Rio de Janeiro – O Ministério Público do Rio de Janeiro disse nesta quarta-feira (30) que um porteiro deu informação falsa ao fazer citação ao presidente Jair Bolsonaro (PSL) em depoimento prestado na investigação da morte da vereadora Marielle Franco (PSOL) e do motorista dela, Anderson Gomes. A promotora Simone Sibilio afirmou inicialmente que esse funcionário do
condomínio onde Bolsonaro tem casa no Rio mentiu. Depois, disse que a informação prestada por ele “não guarda compatibilidade com a prova técnica”.

“O porquê do porteiro ter dado depoimento será investigado.
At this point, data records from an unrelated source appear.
(** [url.Values] *)
Abbreviation Values := (gmap string (list string)) (only parsing).
Definition add_value (values : Values) (key value : string) : Values := <[key := default [] (values !! key) ++ [value]]> values.
Definition parse_pair (values : option Values) (pair : string) : option Values :=
  if has_byte 59 pair then None
  else if pair =s EmptyString then values
  else
    let '(key, value) := Cut 61 pair in
    match values, QueryUnescape key, QueryUnescape value with
    | Some values, Some key, Some value => Some (add_value values key value)
    | _, _, _ => None
    end.
(** An error of a pair is an error of the query; at most 10000 pairs. *)
Definition urlMaxQueryParams : Z := 10000.
Definition ParseQuery (query : string) : option Values :=
  let pairs := Split 38 query in
  if urlMaxQueryParams <? llen pairs then None else fold_left parse_pair pairs (Some ∅).

Example parse_query_1 :
  (map_to_list <$> ParseQuery "a=1&b=x+y%2F&a=2&&c")%string = Some [("c", [EmptyString]); ("a", ["1"; "2"]); ("b", ["x y/"])]%string.
Proof. vm_compute. reflexivity. Qed.
Example parse_query_2 : (ParseQuery "a=%2", ParseQuery "a;b=1")%string = (None, None).
Proof. vm_compute. reflexivity. Qed.

(** ** time: [Parse(RFC3339Nano, s)] *)
Section TimeParse.
Local Open Scope string_scope.
Definition digit_value (c : ascii) : Z := byte_at c - 48.
(** [getnum]: two digits, or one when [fixed] is not set. *)
Definition getnum (fixed : bool) (s : string) : option (Z * string) :=
  match s with
  | String a s1 =>
      if negb (is_digit a) then None
      else match s1 with
        | String b s2 => if is_digit b then Some ((digit_value a * 10 + digit_value b)%Z, s2) else if fixed then None else Some (digit_value a, s1)
        | EmptyString => if fixed then None else Some (digit_value a, s1)
        end
  | EmptyString => None
  end.
Definition getyear (s : string) : option (Z * string) :=
  match s with
  | String a (String b (String c (String d rest))) =>
      let digits := String a (String b (String c (String d EmptyString))) in
      if all_digits digits then Some (digits_value 0 digits, rest) else None
  | _ => None
  end.
Definition skip_byte (b : Z) (s : string) : option string :=
  match s with String c s' => if is_byte b c then Some s' else None | EmptyString => None end.
(** A fraction after a period or a comma, truncated to nanoseconds. *)
Definition getfraction (s : string) : Z * string :=
  match s with
  | String c s' =>
      if is_byte 46 c || is_byte 44 c then
        match span_digits s' with
        | (EmptyString, _) => (0%Z, s)
        | (digits, rest) =>
            let digits := String.substring 0 9 digits in
            ((digits_value 0 digits * 10 ^ (9 - slen digits))%Z, rest)
        end
      else (0%Z, s)
  | EmptyString => (0%Z, s)
  end.
(** [Z] or an offset, in minutes, of at most 24:60. *)
Definition getzone (s : string) : option (Z * string) :=
  match s with
  | String c s' =>
      if is_byte 90 c then Some (0%Z, s')
      else
        let sign := if is_byte 43 c then Some 1%Z else if is_byte 45 c then Some (-1)%Z else None in
        match sign, getnum true s' with
        | Some sign, Some (hr, s2) =>
            match skip_byte 58 s2 with
            | Some s3 => match getnum true s3 with
                | Some (mm, rest) => if (24 <? hr)%Z || (60 <? mm)%Z then None else Some ((sign * (hr * 60 + mm))%Z, rest)
                | None => None end
            | None => None
            end
        | _, _ => None
        end
  | EmptyString => None
  end.
Definition is_leap (y : Z) : bool := ((y mod 4 =? 0) && (negb (y mod 100 =? 0) || (y mod 400 =? 0)))%Z.
Definition daysIn (m y : Z) : Z :=
  (if m =? 2 then (if is_leap y then 29 else 28) else if (m =? 4) || (m =? 6) || (m =? 9) || (m =? 11) then 30 else 31)%Z.
Definition optionalCursorTime (value : option Time) : string := match value with None => "-" | Some t => FormatRFC3339Nano (UTC t) end.
Definition barsCursorBindings (input : BarsInput) : list string :=
  [bi_InstrumentCode input; bi_ProviderCode input; bi_Interval input; bi_Order input; optionalCursorTime (bi_StartTime input);
   optionalCursorTime (bi_EndTime input)].
(** The bindings against the positions at the same indices. *)
Definition bound_to (bindings positions : list string) : bool := forallb (fun p => fst p =s snd p) (combine bindings positions).
(** [positions[i]] of a list that is long enough. *)
Definition position (i : nat) (positions : list string) : string := nth i positions EmptyString.

Definition with_bars_cursor (input : BarsInput) (cursor : option Time) : BarsInput :=
  mkBarsInput (bi_InstrumentCode input) (bi_ProviderCode input) (bi_Interval input) (bi_StartTime input) (bi_EndTime input) (bi_Order input)
    cursor (bi_Limit input).
Definition parseBarsRequest (request : Request) : result BarsInput :=
  values <- parse_query request ;;
  validateBarsQueryKeys values ;;;
  instrumentCode <- singleQueryValue values "instrument_code" true ;;
  providerCode <- singleQueryValue values "provider" true ;;
  interval <- singleQueryValue values "interval" true ;;
  startTime <- parseOptionalQueryTime values "start_time" ;;
  endTime <- parseOptionalQueryTime values "end_time" ;;
  orderValue <- singleQueryValue values "order" false ;;
  let order := if orderValue =s EmptyString then BarOrderDescending else orderValue in
  limitValue <- singleQueryValue values "limit" false ;;
  limit <- ParsePageSize limitValue barsPageLimits ;;
  let input := mkBarsInput instrumentCode providerCode interval startTime endTime order None limit in
  cursor <- singleQueryValue values "cursor" false ;;
  if cursor =s EmptyString then Ok input
  else
    positions <- DecodeCursor cursor barsCursorScope 7 ;;
    failif negb (bound_to (barsCursorBindings input) positions), invalidCursor ;;
    match ParseUTCInstant (position 6 positions) with
    | Ok instant => Ok (with_bars_cursor input (Some instant))
    | _ => Err invalidCursor
    end.

(** ** instrument_options.go *)
Definition instrumentOptionsPath : string := "/api/market-info/v1/instruments".
Definition instrumentOptionsCursorScope : string := "instruments.enabled".
Definition instrumentOptionsPageLimits : PageLimits := mkPageLimits 50 MaximumInstrumentOptionsPageSize.

Definition parseInstrumentOptionsRequest (request : Request) : result InstrumentOptionsInput :=
  values <- parse_query request ;;
  validateInstrumentOptionsQueryKeys values ;;;
  assetCode <- singleQueryValue values "asset_code" true ;;
  enabled <- singleQueryValue values "enabled" false ;;
  failif (enabled <>s EmptyString) && (enabled <>s "true"), ValidationError [mkFieldViolation "enabled" "only true is supported"] ;;
  limitValue <- singleQueryValue values "limit" false ;;
  limit <- ParsePageSize limitValue instrumentOptionsPageLimits ;;
  cursor <- singleQueryValue values "cursor" false ;;
  if cursor =s EmptyString then Ok (mkInstrumentOptionsInput assetCode EmptyString limit)
  else
    positions <- DecodeCursor cursor instrumentOptionsCursorScope 2 ;;
    failif position 0 positions <>s assetCode, invalidCursor ;;
    Ok (mkInstrumentOptionsInput assetCode (position 1 positions) limit).

(** ** latest_quotes.go *)
Definition latestQuotesPath : string := "/api/market-info/v1/quotes/latest".
Definition parseLatestQuotesRequest (request : Request) : result LatestQuotesInput :=
  values <- parse_query request ;;
  validateLatestQuotesQueryKeys values ;;;
  assetCode <- singleQueryValue values "asset_code" false ;;
  instrumentCode <- singleQueryValue values "instrument_code" false ;;
  providerCode <- singleQueryValue values "provider" false ;;
  Ok (mkLatestQuotesInput assetCode instrumentCode providerCode).

(** ** instrument_precision.go *)
Definition instrumentPrecisionBatchPath : string := "/api/market-info/v1/instruments/precision:batch".
Record instrumentPrecisionBatchRequest := mkInstrumentPrecisionBatchRequest { InstrumentIDs : Slice }.
Definition instrumentPrecisionBatchRequest_fields : StructFields instrumentPrecisionBatchRequest :=
  [strings_field "instrument_ids" InstrumentIDs (fun ids _ => mkInstrumentPrecisionBatchRequest ids)].

(** [next_cursor], null on the last page. *)
Definition cursor_member (cursor : option string) : string * result json := ("next_cursor"%string, encode_option encode_string cursor).
Definition lower_case : string -> string := ToLower.

Section Handlers.
Context `{D : DecimalLib} `{U : UUIDLib} {W : Type}.

(** ** Responses *)
Definition encode_time : Time -> result json := instant_MarshalJSON.
Definition encode_decimal : Decimal -> result json := decimal_MarshalJSON.

Definition barResponse (b : Bar) : result json :=
  encode_struct [("open_time", encode_time (bar_OpenTime b)); ("close_time", encode_time (bar_CloseTime b)); ("open", encode_decimal (bar_OpenPrice b));
    ("high", encode_decimal (bar_HighPrice b)); ("low", encode_decimal (bar_LowPrice b)); ("close", encode_decimal (bar_ClosePrice b));
    ("volume", encode_option encode_decimal (bar_BaseVolume b)); ("quote_volume", encode_option encode_decimal (bar_QuoteVolume b));
    ("trade_count", encode_option encode_int (bar_TradeCount b)); ("revision", encode_int (bar_Revision b)); ("is_closed", encode_bool (bar_IsClosed b));
    ("quality_status", qualityStatus_MarshalJSON (bar_QualityStatus b)); ("provider_updated_at", encode_option encode_time (bar_ProviderUpdatedAt b));
    ("collected_at", encode_time (bar_CollectedAt b))]%string.
Definition barsInstrumentResponse (r : BarsResult) : result json :=
  encode_struct [("instrument_id", id_MarshalJSON (inst_ID (br_Instrument r))); ("instrument_code", code_MarshalJSON (inst_Code (br_Instrument r)));
    ("base_asset_code", code_MarshalJSON (bs_BaseAssetCode (br_Source r)));
    ("quote_asset_code", encode_option code_MarshalJSON (bs_QuoteAssetCode (br_Source r)));
    ("quote_currency", encode_string (bs_QuoteCurrency (br_Source r)))]%string.
Definition barsProviderResponse (r : BarsResult) : result json :=
  encode_struct [("provider_code", code_MarshalJSON (prov_Code (br_Provider r)));
    ("provider_instrument_id", id_MarshalJSON (bs_ProviderInstrumentID (br_Source r)));
    ("provider_instrument_code", code_MarshalJSON (bs_ProviderInstrumentCode (br_Source r)));
    ("provider_symbol", encode_string (bs_ProviderSymbol (br_Source r)))]%string.

(** The cursor of the next page; an error of [EncodeCursor] fails the response. *)
Definition next_cursor (scope : string) (values : list string) (next : option string) : result (option string) :=
  match next with None => Ok None | Some position => cursor <- EncodeCursor scope (values ++ [position]) ;; Ok (Some cursor) end.

Definition barsResponseFromResult (input : BarsInput) (r : BarsResult) : result (result json) :=
  cursor <- next_cursor barsCursorScope (barsCursorBindings input) (instant_String <$> br_NextCursorOpenTime r) ;;
  Ok (encode_struct [("instrument", barsInstrumentResponse r); ("provider", barsProviderResponse r); ("interval", interval_MarshalJSON (br_Interval r));
        ("order", encode_string (br_Order r)); ("bars", encode_array barResponse (br_Bars r)); cursor_member cursor]%string).

Definition providerOptionResponse (p : ProviderOption) : result json :=
  encode_struct [("provider_code", code_MarshalJSON (po_Code p)); ("display_name", encode_string (po_DisplayName p)); ("is_default", encode_bool (po_IsDefault p));
    ("priority", encode_int (po_Priority p)); ("supported_intervals", match po_SupportedIntervals p with [] => Ok JNull | l => encode_array interval_MarshalJSON l end)]%string.
Definition instrumentOptionResponse (o : InstrumentOption) : result json :=
  encode_struct [("instrument_id", id_MarshalJSON (opt_ID o)); ("instrument_code", code_MarshalJSON (opt_Code o)); ("display_name", encode_string (opt_DisplayName o));
    ("providers", encode_array providerOptionResponse (opt_Providers o))]%string.
Definition instrumentOptionsResponseFromPage (assetCode : string) (page : InstrumentOptionsPage) : result (result json) :=
  cursor <- next_cursor instrumentOptionsCursorScope [assetCode] (iop_NextAfterInstrumentCode page) ;;
  Ok (encode_struct [("items", encode_array instrumentOptionResponse (iop_Items page)); cursor_member cursor]%string).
Se ele mentiu, se equivocou ou esqueceu”, disse Sibilio.

Reportagem do Jornal Nacional de terça-feira (29) apontou que um porteiro (cujo nome não foi revelado) deu depoimento dizendo que, no dia do assassinato da vereadora, Élcio Queiroz, ex-policial militar suspeito de envolvimento no crime, afirmou na portaria do condomínio que iria à casa de Bolsonaro, na época deputado federal.

Pelo depoimento do porteiro apresentado pela emissora, ao interfonar para a casa de Bolsonaro, um homem com a mesma voz do presidente teria atendido e autorizado a entrada. O suspeito, no entanto, teria ido a outra casa dentro do condomínio

A divulgação do caso levou Bolsonaro a fazer uma transmissão em rede social, em tom agressivo e irritado, com ataques à Globo e ao governador do Rio, Wilson Witzel (PSC). O procurador-geral da República, Augusto Aras, classificou a divulgação do episódio como um “factoide” e afirmou que a menção ao nome do presidente na investigação do caso Marielle já havia sido arquivada pela PGR e pelo Supremo Tribunal Federal.